▸ **EXERCISE GOAL**: Within the entries below, the lines from the one with "Definition OPT_UPFRONT_SHUTDOWN_SCRIPT := 4." through the one with "(** A read past" are to be set down exactly, both ends kept.
==== SUPPLIED RECORDS
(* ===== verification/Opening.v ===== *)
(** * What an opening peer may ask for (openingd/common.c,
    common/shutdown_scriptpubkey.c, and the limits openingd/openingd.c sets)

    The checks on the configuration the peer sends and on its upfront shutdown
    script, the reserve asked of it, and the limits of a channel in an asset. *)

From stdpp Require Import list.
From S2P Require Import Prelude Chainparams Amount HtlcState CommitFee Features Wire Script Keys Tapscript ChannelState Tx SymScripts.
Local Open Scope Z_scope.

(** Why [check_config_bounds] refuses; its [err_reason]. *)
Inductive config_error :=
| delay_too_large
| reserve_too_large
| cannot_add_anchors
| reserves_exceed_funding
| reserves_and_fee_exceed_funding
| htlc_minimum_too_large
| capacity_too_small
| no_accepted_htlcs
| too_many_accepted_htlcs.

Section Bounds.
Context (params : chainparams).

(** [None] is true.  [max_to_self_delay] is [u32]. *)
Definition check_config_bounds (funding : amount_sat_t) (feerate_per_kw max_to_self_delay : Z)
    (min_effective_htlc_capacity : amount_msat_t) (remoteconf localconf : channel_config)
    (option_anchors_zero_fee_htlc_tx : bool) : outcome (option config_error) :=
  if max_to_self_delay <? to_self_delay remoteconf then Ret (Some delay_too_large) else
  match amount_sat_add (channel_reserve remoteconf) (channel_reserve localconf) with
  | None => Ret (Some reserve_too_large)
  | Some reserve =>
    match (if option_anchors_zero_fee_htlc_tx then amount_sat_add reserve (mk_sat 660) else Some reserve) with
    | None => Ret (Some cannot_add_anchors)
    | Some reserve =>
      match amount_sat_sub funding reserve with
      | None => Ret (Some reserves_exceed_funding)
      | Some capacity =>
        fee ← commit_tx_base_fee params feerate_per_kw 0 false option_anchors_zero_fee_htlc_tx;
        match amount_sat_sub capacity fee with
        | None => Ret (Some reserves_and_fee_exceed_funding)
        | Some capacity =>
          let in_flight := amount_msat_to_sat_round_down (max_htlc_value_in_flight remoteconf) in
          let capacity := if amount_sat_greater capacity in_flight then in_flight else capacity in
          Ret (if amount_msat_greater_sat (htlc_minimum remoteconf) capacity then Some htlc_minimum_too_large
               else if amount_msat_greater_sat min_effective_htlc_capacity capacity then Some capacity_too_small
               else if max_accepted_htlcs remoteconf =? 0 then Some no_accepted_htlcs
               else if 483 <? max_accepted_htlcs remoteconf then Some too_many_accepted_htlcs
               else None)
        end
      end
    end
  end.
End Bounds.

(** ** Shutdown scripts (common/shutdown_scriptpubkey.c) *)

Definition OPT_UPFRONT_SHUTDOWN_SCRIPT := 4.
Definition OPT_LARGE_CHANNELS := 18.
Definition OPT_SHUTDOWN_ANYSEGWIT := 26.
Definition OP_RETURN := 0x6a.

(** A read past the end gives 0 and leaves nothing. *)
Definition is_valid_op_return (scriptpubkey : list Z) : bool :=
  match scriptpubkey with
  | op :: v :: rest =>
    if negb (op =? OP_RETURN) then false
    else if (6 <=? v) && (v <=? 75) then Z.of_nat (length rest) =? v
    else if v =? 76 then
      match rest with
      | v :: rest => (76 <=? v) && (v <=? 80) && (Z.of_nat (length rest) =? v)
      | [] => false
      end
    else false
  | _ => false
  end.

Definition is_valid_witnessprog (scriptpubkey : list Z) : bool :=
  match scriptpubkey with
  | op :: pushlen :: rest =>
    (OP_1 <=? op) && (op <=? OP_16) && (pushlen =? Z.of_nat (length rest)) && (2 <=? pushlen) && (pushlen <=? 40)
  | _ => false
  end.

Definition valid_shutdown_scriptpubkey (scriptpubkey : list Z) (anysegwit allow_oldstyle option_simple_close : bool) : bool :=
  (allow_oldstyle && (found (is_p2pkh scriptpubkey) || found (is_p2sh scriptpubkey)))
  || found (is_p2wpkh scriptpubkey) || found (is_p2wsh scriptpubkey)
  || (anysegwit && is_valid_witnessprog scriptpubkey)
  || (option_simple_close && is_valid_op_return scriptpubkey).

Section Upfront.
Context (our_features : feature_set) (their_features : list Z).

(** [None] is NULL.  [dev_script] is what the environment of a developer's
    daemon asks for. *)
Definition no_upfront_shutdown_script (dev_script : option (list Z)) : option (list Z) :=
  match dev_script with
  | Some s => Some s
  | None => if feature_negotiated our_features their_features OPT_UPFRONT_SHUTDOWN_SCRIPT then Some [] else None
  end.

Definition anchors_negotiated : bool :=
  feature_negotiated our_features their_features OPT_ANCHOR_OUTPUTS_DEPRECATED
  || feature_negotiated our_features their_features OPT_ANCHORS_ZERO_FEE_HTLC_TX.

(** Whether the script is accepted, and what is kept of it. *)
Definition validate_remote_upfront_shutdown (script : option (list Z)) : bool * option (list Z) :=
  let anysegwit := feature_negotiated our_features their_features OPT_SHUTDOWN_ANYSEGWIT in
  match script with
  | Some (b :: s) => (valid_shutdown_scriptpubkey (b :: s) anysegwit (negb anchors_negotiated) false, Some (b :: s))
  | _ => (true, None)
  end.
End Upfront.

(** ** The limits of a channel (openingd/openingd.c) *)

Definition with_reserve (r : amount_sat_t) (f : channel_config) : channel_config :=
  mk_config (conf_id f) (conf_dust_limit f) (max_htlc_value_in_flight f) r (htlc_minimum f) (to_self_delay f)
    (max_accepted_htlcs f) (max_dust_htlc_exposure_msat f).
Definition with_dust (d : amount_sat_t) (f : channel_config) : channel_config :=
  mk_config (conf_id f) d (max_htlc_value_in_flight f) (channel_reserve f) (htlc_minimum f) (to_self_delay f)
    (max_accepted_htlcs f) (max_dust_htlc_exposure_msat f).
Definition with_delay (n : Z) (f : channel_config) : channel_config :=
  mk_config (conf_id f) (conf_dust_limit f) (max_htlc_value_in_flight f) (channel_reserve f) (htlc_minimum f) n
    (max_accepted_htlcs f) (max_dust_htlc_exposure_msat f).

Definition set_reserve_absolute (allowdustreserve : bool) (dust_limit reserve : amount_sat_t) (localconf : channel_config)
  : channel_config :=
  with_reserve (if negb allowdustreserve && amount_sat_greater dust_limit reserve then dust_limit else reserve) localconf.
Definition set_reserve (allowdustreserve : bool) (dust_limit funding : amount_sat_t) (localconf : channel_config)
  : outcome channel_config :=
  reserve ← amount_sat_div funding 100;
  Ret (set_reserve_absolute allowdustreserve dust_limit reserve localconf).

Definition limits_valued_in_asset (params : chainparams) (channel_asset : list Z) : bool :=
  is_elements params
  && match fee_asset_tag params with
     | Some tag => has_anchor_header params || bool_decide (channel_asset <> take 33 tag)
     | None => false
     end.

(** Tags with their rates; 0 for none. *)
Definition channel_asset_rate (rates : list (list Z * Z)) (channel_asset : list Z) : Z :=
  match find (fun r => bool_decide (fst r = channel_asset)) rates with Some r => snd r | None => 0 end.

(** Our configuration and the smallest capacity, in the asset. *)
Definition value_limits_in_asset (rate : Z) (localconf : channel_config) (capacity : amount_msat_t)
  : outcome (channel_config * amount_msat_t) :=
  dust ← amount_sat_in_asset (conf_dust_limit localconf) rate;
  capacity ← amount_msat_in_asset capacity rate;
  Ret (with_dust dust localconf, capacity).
========
▸ **WRITTEN ANSWER**:
Definition OPT_UPFRONT_SHUTDOWN_SCRIPT := 4.
Definition OPT_LARGE_CHANNELS := 18.
Definition OPT_SHUTDOWN_ANYSEGWIT := 26.
Definition OP_RETURN := 0x6a.

(** A read past the end gives 0 and leaves nothing. *)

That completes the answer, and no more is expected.